Copy each line of the entries below that contains the string "auto".

[[ Data, beginning ]]

(* ===== verification/Sdk.v ===== *)
(** What the modules use of the code outside the repository: cosmossdk.io/math,
    the Cosmos SDK's address and coin types, the KV store service, and the
    account, bank and staking keepers of x/lockup/types/expected_keepers.go.
    Every such function is a field of a class; the documented behaviour the
    theorems rely on is a separate class of laws. *)

From stdpp Require Import base list strings gmap sorting.
From Stdlib Require Import ZArith Lia.
From S2P Require Import Prelude GoTime.

Local Open Scope Z_scope.

(** * cosmossdk.io/math *)

(** [math.Int].  A value is the integer it denotes (the nil [Int] of an unset
    message field is not distinguished from 0); comparisons are those of [Z].  The operations that
    can panic or fail are parameters. *)
Class SdkMath := {
  Int_Add : Z -> Z -> outcome Z;
  Int_Sub : Z -> Z -> outcome Z;
  Int_Mul : Z -> Z -> outcome Z;
  Int_Quo : Z -> Z -> outcome Z;
  Int_Marshal : Z -> outcome bytes;
  Int_Unmarshal : bytes -> outcome Z;
  Int_String : Z -> string;
  NewIntFromString : string -> option Z;
}.

(** The range of a [math.Int]: 256 bits and a sign. *)
Definition int_ok (z : Z) : bool := Z.abs z <? 2 ^ 256.

(** The documented contract of [math.Int]: operations are exact and panic when
    the result leaves the range or the divisor is zero; [Quo] truncates;
    [Marshal] is a text encoding (a sign and at most 78 digits) that [Unmarshal]
    inverts, and [Unmarshal] returns an integer or an error; [NewIntFromString] only returns integers in range. *)
Class SdkMathLaws `{SdkMath} : Prop := {
  Int_Add_spec a b :
    exists p, Int_Add a b = if int_ok (a + b) then Ok (a + b) else Panic p;
  Int_Sub_spec a b :
    exists p, Int_Sub a b = if int_ok (a - b) then Ok (a - b) else Panic p;
  Int_Mul_spec a b :
    exists p, Int_Mul a b = if int_ok (a * b) then Ok (a * b) else Panic p;
  Int_Quo_spec a b :
    exists p, Int_Quo a b = if b =? 0 then Panic p else Ok (Z.quot a b);
  Int_Marshal_spec a :
    int_ok a = true ->
    exists bz, Int_Marshal a = Ok bz /\ Int_Unmarshal bz = Ok a /\ 0 < zlen bz < 128;
  Int_Unmarshal_returns bz :
    (exists a, Int_Unmarshal bz = Ok a) \/ (exists e, Int_Unmarshal bz = Err e);
  Int_Unmarshal_ok bz a : Int_Unmarshal bz = Ok a -> int_ok a = true;
  NewIntFromString_ok s a : NewIntFromString s = Some a -> int_ok a = true;
}.

(** * Addresses and coins of the Cosmos SDK *)

Record Coin := NewCoinRec { Denom : string; Amount : Z }.

#[export] Instance Coin_eq_dec : EqDecision Coin.
Proof. solve_decision. Defined.

(** [coin.IsPositive()]. *)
Definition Coin_IsPositive (c : Coin) : bool := 0 <? Amount c.

Class SdkTypes := {
  AccAddressFromBech32 : string -> outcome bytes;
  AccAddress_String : bytes -> string;
  ValAddressFromBech32 : string -> outcome bytes;
  ValidDenom : string -> bool;
  NewCoin : string -> Z -> outcome Coin;
  NewCoins : list Coin -> outcome (list Coin);
  Coins_AmountOf : list Coin -> string -> outcome Z;
  Coin_String : Coin -> string;
  (** [sdk.AttributeKeyAmount] and the event names of x/staking. *)
  AttributeKeyAmount : string;
  EventTypeDelegate : string;
  AttributeKeyValidator : string;
  AttributeKeyDelegator : string;
  AttributeKeyNewShares : string;
}.

(** [sdk.NewCoin] builds the coin, or panics for an invalid denomination or a
    negative amount. *)
Class SdkCoinLaws `{SdkTypes} : Prop := {
  NewCoin_spec d a c : NewCoin d a = Ok c -> c = NewCoinRec d a;
  NewCoin_valid d a : ValidDenom d = true -> 0 <= a -> NewCoin d a = Ok (NewCoinRec d a);
  NewCoin_negative d a : a < 0 -> exists p, NewCoin d a = Panic p;
  NewCoins_AmountOf c cs :
    NewCoins [c] = Ok cs -> Coins_AmountOf cs (Denom c) = Ok (Amount c);
}.

(** * The key-value store service (cosmossdk.io/core/store) *)

Class KVStore (S : Type) := {
  kv_Get : S -> bytes -> outcome (option bytes);
  kv_Set : S -> bytes -> bytes -> outcome S;
  kv_Delete : S -> bytes -> outcome S;
  (** [Iterator(start, end)] drained from its first to its last entry. *)
  kv_Iterator : S -> bytes -> option bytes -> outcome (list (bytes * bytes));
}.

Definition key_in_range (start : bytes) (stop : option bytes) (k : bytes) : bool :=
  bytes_leb start k && match stop with Some e => bytes_ltb k e | None => true end.

(** Strictly ascending keys. *)
Definition keys_ascending (l : list (bytes * bytes)) : Prop :=
  StronglySorted (fun p q => bytes_ltb p.1 q.1 = true) l.

(** A store is a finite map; [Get], [Set] and [Delete] of a non-empty key do not
    fail, and an iterator yields the entries of [start, end) in key order. *)
Class KVStoreLaws (S : Type) `{KVStore S} := {
  kv_view : S -> gmap bytes bytes;
  kv_Get_spec s k : k <> [] -> kv_Get s k = Ok (kv_view s !! k);
  kv_Set_spec s k v :
    k <> [] -> exists s', kv_Set s k v = Ok s' /\ kv_view s' = <[k := v]> (kv_view s);
  kv_Delete_spec s k :
    k <> [] -> exists s', kv_Delete s k = Ok s' /\ kv_view s' = delete k (kv_view s);
  kv_Iterator_spec s a b :
    a <> [] -> exists l, kv_Iterator s a b = Ok l /\ keys_ascending l /\
      forall k v, (k, v) ∈ l <-> kv_view s !! k = Some v /\ key_in_range a b k = true;
}.

(** * Execution context *)

(** The parts of [sdk.Context] the sources read: the block time and height, and
    the set of (delegator, source validator) pairs of hooks.go. *)
Record Ctx := MkCtx {
  BlockTime : Time;
  BlockHeight : Z;
  redelegating : gset bytes;
}.

(** An [sdk.Event]: its type and its attributes. *)
Record Event := NewEvent { ev_type : string; ev_attrs : list (string * string) }.

(** * Keepers *)

(** [stakingtypes.BondStatus]. *)
Inductive BondStatus := Unspecified | Unbonded | Unbonding | Bonded.

(** A [stakingtypes.StakingHooks] implementation, on an external state [X]. *)
Record StakingHooks (X Dec : Type) := MkStakingHooks {
  hk_AfterValidatorCreated : X -> bytes -> outcome unit;
  hk_BeforeValidatorModified : X -> bytes -> outcome unit;
  hk_AfterValidatorRemoved : X -> bytes -> bytes -> outcome unit;
  hk_AfterValidatorBonded : X -> bytes -> bytes -> outcome unit;
  hk_AfterValidatorBeginUnbonding : X -> bytes -> bytes -> outcome unit;
  hk_BeforeDelegationCreated : X -> bytes -> bytes -> outcome unit;
  hk_BeforeDelegationSharesModified : X -> bytes -> bytes -> outcome unit;
  hk_BeforeDelegationRemoved : X -> bytes -> bytes -> outcome unit;
  hk_AfterDelegationModified : X -> bytes -> bytes -> outcome unit;
  hk_BeforeValidatorSlashed : X -> bytes -> Dec -> outcome unit;
  hk_AfterUnbondingInitiated : X -> Z -> outcome unit;
}.
Arguments MkStakingHooks {X Dec}.
Arguments hk_BeforeDelegationRemoved {X Dec}.
Arguments hk_AfterDelegationModified {X Dec}.

(** A bank send restriction: sender, recipient and coins to the new recipient. *)
Definition SendRestriction (X : Type) : Type :=
  X -> bytes -> bytes -> list Coin -> outcome bytes.

(** The lockup module's [AccountKeeper], on the external state [X]. *)
Class AccountKeeper (X : Type) := {
  AccountI : Type;
  HasAccount : X -> bytes -> bool;
  GetAccount : X -> bytes -> option AccountI;
  SetAccount : X -> AccountI -> X;
  AddressCodec : (string -> outcome bytes) * (bytes -> outcome string);
}.

(** The lockup module's [BankKeeper].  [SendCoins] runs the registered send
    restriction, which is therefore an argument. *)
Class BankKeeper (X : Type) := {
  GetBalance : X -> bytes -> string -> Coin;
  SpendableCoin : X -> bytes -> string -> Coin;
  IsSendEnabledCoins : X -> list Coin -> outcome unit;
  SendCoins : SendRestriction X -> X -> bytes -> bytes -> list Coin -> outcome X;
  SendCoinsFromAccountToModule :
    SendRestriction X -> X -> bytes -> string -> list Coin -> outcome X;
}.

(** The lockup module's [StakingKeeper], with the parts of
    [stakingtypes.Validator], [stakingtypes.Delegation] and [math.LegacyDec] the
    sources use.  [Delegate] runs the registered staking hooks, which are
    therefore an argument. *)
Class StakingKeeper (X : Type) := {
  Dec : Type;
  Validator : Type;
  Delegation : Type;
  GetValidatorAddr : Delegation -> string;
  GetShares : Delegation -> Dec;
  TokensFromShares : Validator -> Dec -> Dec;
  Dec_Ceil : Dec -> Dec;
  Dec_TruncateInt : Dec -> Z;
  Dec_String : Dec -> string;
  BondDenom : X -> outcome string;
  GetValidator : X -> bytes -> outcome Validator;
  GetDelegation : X -> bytes -> bytes -> outcome Delegation;
  GetDelegatorDelegations : X -> bytes -> Z -> outcome (list Delegation);
  Delegate : StakingHooks X Dec -> X -> bytes -> Z -> BondStatus -> Validator -> bool ->
             outcome (X * Dec);
}.

(** [GetDelegatorDelegations(ctx, addr, n)] returns the first [n] delegations of
    the account; [GetDelegation] finds the one with the given validator; the
    tokens of a delegation, whose shares are positive, are not negative. *)
Class StakingLaws (X : Type) `{SdkTypes} `{StakingKeeper X} := {
  all_delegations : X -> bytes -> list Delegation;
  GetDelegatorDelegations_spec x a n :
    GetDelegatorDelegations x a n = Ok (take (Z.to_nat n) (all_delegations x a));
  GetDelegation_spec x a v d :
    GetDelegation x a v = Ok d ->
    d ∈ all_delegations x a /\ ValAddressFromBech32 (GetValidatorAddr d) = Ok v;
  tokens_nonneg v d : 0 <= Dec_TruncateInt (Dec_Ceil (TokensFromShares v (GetShares d)));
}.

(** [SendCoins] applies the send restriction to the state it starts from and
    gives up when it refuses. *)
Class BankLaws (X : Type) `{BankKeeper X} : Prop := {
  SendCoins_restricted r x a b cs x' :
    SendCoins r x a b cs = Ok x' -> exists to, r x a b cs = Ok to;
}.

(** The state the lockup module runs on: its own store, the state of the other
    modules, and the events emitted so far. *)
Record World (S X : Type) := MkWorld {
  w_store : S;
  w_ext : X;
  w_events : list Event;
}.
Arguments MkWorld {S X}.
Arguments w_store {S X}.
Arguments w_ext {S X}.
Arguments w_events {S X}.

Definition set_store {S X} (w : World S X) (s : S) : World S X :=
  MkWorld s (w_ext w) (w_events w).
Definition set_ext {S X} (w : World S X) (x : X) : World S X :=
  MkWorld (w_store w) x (w_events w).
(** [ctx.EventManager().EmitEvents]. *)
Definition emit {S X} (w : World S X) (es : list Event) : World S X :=
  MkWorld (w_store w) (w_ext w) (w_events w ++ es).

(** * Consequences of the integer laws *)

Section IntFacts.
Context `{SdkMathLaws}.

Lemma Int_Add_Ok a b c : Int_Add a b = Ok c -> c = a + b /\ int_ok c = true.
Proof.
  destruct (Int_Add_spec a b) as [p ->].
  destruct (int_ok (a + b)) eqn:E; [|done]. intros [= <-]. auto.
Qed.

Lemma Int_Sub_Ok a b c : Int_Sub a b = Ok c -> c = a - b /\ int_ok c = true.
Proof.
  destruct (Int_Sub_spec a b) as [p ->].
  destruct (int_ok (a - b)) eqn:E; [|done]. intros [= <-]. auto.
Qed.

Lemma Int_Mul_Ok a b c : Int_Mul a b = Ok c -> c = a * b /\ int_ok c = true.
Proof.
  destruct (Int_Mul_spec a b) as [p ->].
  destruct (int_ok (a * b)) eqn:E; [|done]. intros [= <-]. auto.
Qed.

Lemma Int_Quo_Ok a b c : Int_Quo a b = Ok c -> c = Z.quot a b /\ b <> 0.
Proof.
  destruct (Int_Quo_spec a b) as [p ->].
  destruct (Z.eqb_spec b 0); [done|]. intros [= <-]. auto.
Qed.

Lemma Int_Add_intro a b : int_ok (a + b) = true -> Int_Add a b = Ok (a + b).
Proof. destruct (Int_Add_spec a b) as [p ->]. by intros ->. Qed.

Lemma Int_Sub_intro a b : int_ok (a - b) = true -> Int_Sub a b = Ok (a - b).
Proof. destruct (Int_Sub_spec a b) as [p ->]. by intros ->. Qed.

Lemma Int_Mul_intro a b : int_ok (a * b) = true -> Int_Mul a b = Ok (a * b).
Proof. destruct (Int_Mul_spec a b) as [p ->]. by intros ->. Qed.

Lemma Int_Quo_intro a b : b <> 0 -> Int_Quo a b = Ok (Z.quot a b).
Proof. destruct (Int_Quo_spec a b) as [p ->]. by intros ->%Z.eqb_neq. Qed.
End IntFacts.

Lemma int_ok_spec z : int_ok z = true <-> - 2 ^ 256 < z < 2 ^ 256.
Proof. unfold int_ok. rewrite Z.ltb_lt. lia. Qed.

Lemma int_ok_between a b : int_ok b = true -> 0 <= a <= b -> int_ok a = true.
Proof. rewrite !int_ok_spec. lia. Qed.

(** Turns successful integer operations in the context into equations. *)
Ltac int_facts :=
  repeat match goal with
  | H : Int_Add _ _ = Ok _ |- _ => apply Int_Add_Ok in H as [? ?]
  | H : Int_Sub _ _ = Ok _ |- _ => apply Int_Sub_Ok in H as [? ?]
  | H : Int_Mul _ _ = Ok _ |- _ => apply Int_Mul_Ok in H as [? ?]
  | H : Int_Quo _ _ = Ok _ |- _ => apply Int_Quo_Ok in H as [? ?]
  end; subst.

[[ Data, end ]]

§ Solved exercise:
  destruct (int_ok (a + b)) eqn:E; [|done]. intros [= <-]. auto.
  destruct (int_ok (a - b)) eqn:E; [|done]. intros [= <-]. auto.
  destruct (int_ok (a * b)) eqn:E; [|done]. intros [= <-]. auto.
  destruct (Z.eqb_spec b 0); [done|]. intros [= <-]. auto.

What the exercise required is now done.